The prospect of execution is unlikely to deter people prepared to kill and injure for the sake of a political or other ideology.

Indeed, some officials responsible for counter-terrorism have repeatedly pointed out that those executed can be perceived as martyrs whose memory becomes a rallying point for their ideology or organizations.

Armed opposition groups have also pointed to using the death penalty as a justification for reprisals, thereby continuing the cycle of violence.

The death penalty is fine as long as most of the public supports it.

History is littered with human rights violations supported by the majority but subsequently looked upon with horror.

Slavery, racial segregation and lynching all had support in the societies where they occurred but constituted gross violations of the people’s human rights. Ultimately, governments must protect the rights of all individuals, even though sometimes this means acting against the majority’s views.

Moreover, public opinion often changes depending on political leadership and when objective information on the death penalty is provided to the public.

All people who are executed have been proven guilty of serious crimes.

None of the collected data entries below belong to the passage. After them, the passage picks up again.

Definition complete_checksum (frame : list Z) : list Z :=
  if decide (length frame < FABRIC_HDR_SZ + 20)%nat then frame
  else
    let flags := frame !!! 0%nat in
    if Z.land flags FLAG_NEEDS_CSUM =? 0 then frame
    else
      let ip_start := FABRIC_HDR_SZ in
      let ihl := ihl_of (frame !!! ip_start) in
      match csum_offset_of (frame !!! (ip_start + 9)%nat) with
      | None => frame
      | Some csum_offset =>
          let abs_start := (ip_start + ihl)%nat in
          let abs_csum := (abs_start + csum_offset)%nat in
          if decide (length frame < abs_csum + 2 ∨ length frame < abs_start)%nat then frame
          else
            let checksum := internet_checksum (drop abs_start frame) in
            <[0%nat := Z.land flags (255 - FLAG_NEEDS_CSUM)]>
              (<[(abs_csum + 1)%nat := Z.land checksum 255]>
                (<[abs_csum := wrap 8 (Z.shiftr checksum 8)]> frame))
      end.

(** ** One's-complement sums *)
Fixpoint sum16 (l : list Z) : Z :=
  match l with
  | a :: b :: rest => be16 a b + sum16 rest
  | [a] => a * 256
  | [] => 0
  end.

(** Induction two bytes at a time. *)
Lemma pair_ind (P : list Z → Prop) :
  P [] → (∀ a, P [a]) → (∀ a b l, P l → P (a :: b :: l)) → ∀ l, P l.
Proof.
  intros H0 H1 H2. fix IH 1. intros [|a [|b l]]; [done|apply H1|]. apply H2, IH.
Qed.

Lemma sum16_bounds l : bytes l → 0 ≤ sum16 l ≤ 65535 * zlen l.
Proof.
  induction l as [|a|a b l IH] using pair_ind; intros Hb; [simpl; lia| |].
  - apply Forall_cons in Hb as [Ha _]. unfold is_byte in Ha. simpl. lia.
  - apply Forall_cons in Hb as [Ha [Hb Hl]%Forall_cons]. specialize (IH Hl).
    unfold is_byte in *. cbn [sum16 length]. unfold be16. lia.
Qed.

(** *** Folding *)
Lemma land_ffff s : 0 ≤ s → Z.land s 65535 = s mod 65536.
Proof. intros. change 65535 with (Z.ones 16). rewrite Z.land_ones by lia. done. Qed.

Lemma shiftr_16 s : Z.shiftr s 16 = s / 65536.
Proof. by rewrite Z.shiftr_div_pow2 by lia. Qed.

Lemma fold_step s :
  0 ≤ s → let s' := Z.land s 65535 + Z.shiftr s 16 in
  s' mod 65535 = s mod 65535 ∧ (0 < s → 0 < s') ∧ 0 ≤ s' ≤ 65535 + s / 65536.
Proof.
  intros Hs s'. unfold s'. rewrite land_ffff, shiftr_16 by done.
  pose proof (Z.div_mod s 65536 ltac:(lia)) as E.
  pose proof (Z.mod_pos_bound s 65536 ltac:(lia)).
  assert (0 ≤ s / 65536) by (apply Z.div_pos; lia).
  split_and!; try lia.
  rewrite E at 3. replace (65536 * (s / 65536) + s mod 65536)
    with (s mod 65536 + s / 65536 + (s / 65536) * 65535) by lia.
  by rewrite Z.mod_add by lia.
Qed.

(** The representative of a residue that folding yields: zero only for zero. *)
Definition norm (s : Z) : Z := if s =? 0 then 0 else (s - 1) mod 65535 + 1.

Lemma norm_unique s r :
  0 ≤ s → 0 ≤ r ≤ 65535 → r mod 65535 = s mod 65535 → (0 < s → 0 < r) → (s = 0 → r = 0) → r = norm s.
Proof.
  intros Hs Hr Hm Hp Hz. unfold norm. destruct (Z.eqb_spec s 0) as [->|Hne]; [auto|].
  specialize (Hp ltac:(lia)). rewrite Zminus_mod, <- Hm, <- Zminus_mod.
  rewrite Z.mod_small; lia.
Qed.

Lemma fold_spec s : 0 ≤ s < 2 ^ 32 → fold s = norm s.
Proof.
  intros Hs. unfold fold. cbn [fold_loop]. rewrite shiftr_16.
  destruct (Z.eqb_spec (s / 65536) 0) as [E|E].
  { apply Z.div_small_iff in E; [|lia]. apply norm_unique; lia. }
  assert (s ≠ 0) by by intros ->.
  destruct (fold_step s) as (Hm & Hp & Hb); [lia|].
  assert (s / 65536 < 65536) by (apply Z.div_lt_upper_bound; lia).
  assert (1 ≤ s / 65536) by (assert (0 ≤ s / 65536) by (apply Z.div_pos; lia); lia).
  set (s1 := Z.land s 65535 + s / 65536) in *.
  rewrite shiftr_16 in Hm, Hp, Hb. fold s1 in Hm, Hp, Hb.
  clearbody s1. rewrite !shiftr_16. destruct (Z.eqb_spec (s1 / 65536) 0) as [E1|E1].
  { apply Z.div_small_iff in E1; [|lia]. apply norm_unique; lia. }
  destruct (fold_step s1) as (Hm1 & Hp1 & Hb1); [lia|].
  assert (Hq : s1 / 65536 = 1).
  { assert (s1 / 65536 < 2) by (apply Z.div_lt_upper_bound; lia).
    assert (0 ≤ s1 / 65536) by (apply Z.div_pos; lia). lia. }
  pose proof (Z.div_mod s1 65536 ltac:(lia)) as Hd. rewrite Hq in Hd.
  pose proof (Z.mod_pos_bound s1 65536 ltac:(lia)).
  assert (Hr : Z.land s1 65535 = s1 - 65536) by (rewrite land_ffff; lia).
  rewrite Hq, Hr. assert (E2 : (s1 - 65536 + 1) / 65536 = 0) by (apply Z.div_small; lia).
  rewrite E2. simpl. rewrite shiftr_16, Hq, Hr in Hm1, Hp1.
  apply norm_unique; try lia.
Qed.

Around the world, hundreds of prisoners are executed after grossly unfair trials. This can include using “confessions” extracted under torture, denying access to lawyers, and inadequate legal representation.

The countries executing the most are also the ones with serious concerns about the justice system’s fairness, such as China, Iran and Iraq.

The 144 exonerations of death row prisoners recorded in the USA since 1973 show that no justice system is free from error, regardless of how many legal safeguards are in place. As long as human justice remains fallible, the risk of executing the innocent can never be eliminated.

Relatives of murder victims demand capital punishment.

The worldwide anti-death penalty movement includes many who have lost their loved ones to, or have been victims of, violent crime but, for ethical or religious reasons, do not want the death penalty imposed “in their name”. In the USA, organizations such as “Murder Victims’ Families for Human Rights” are driving the movement to abolish the death penalty, for example, in New Hampshire.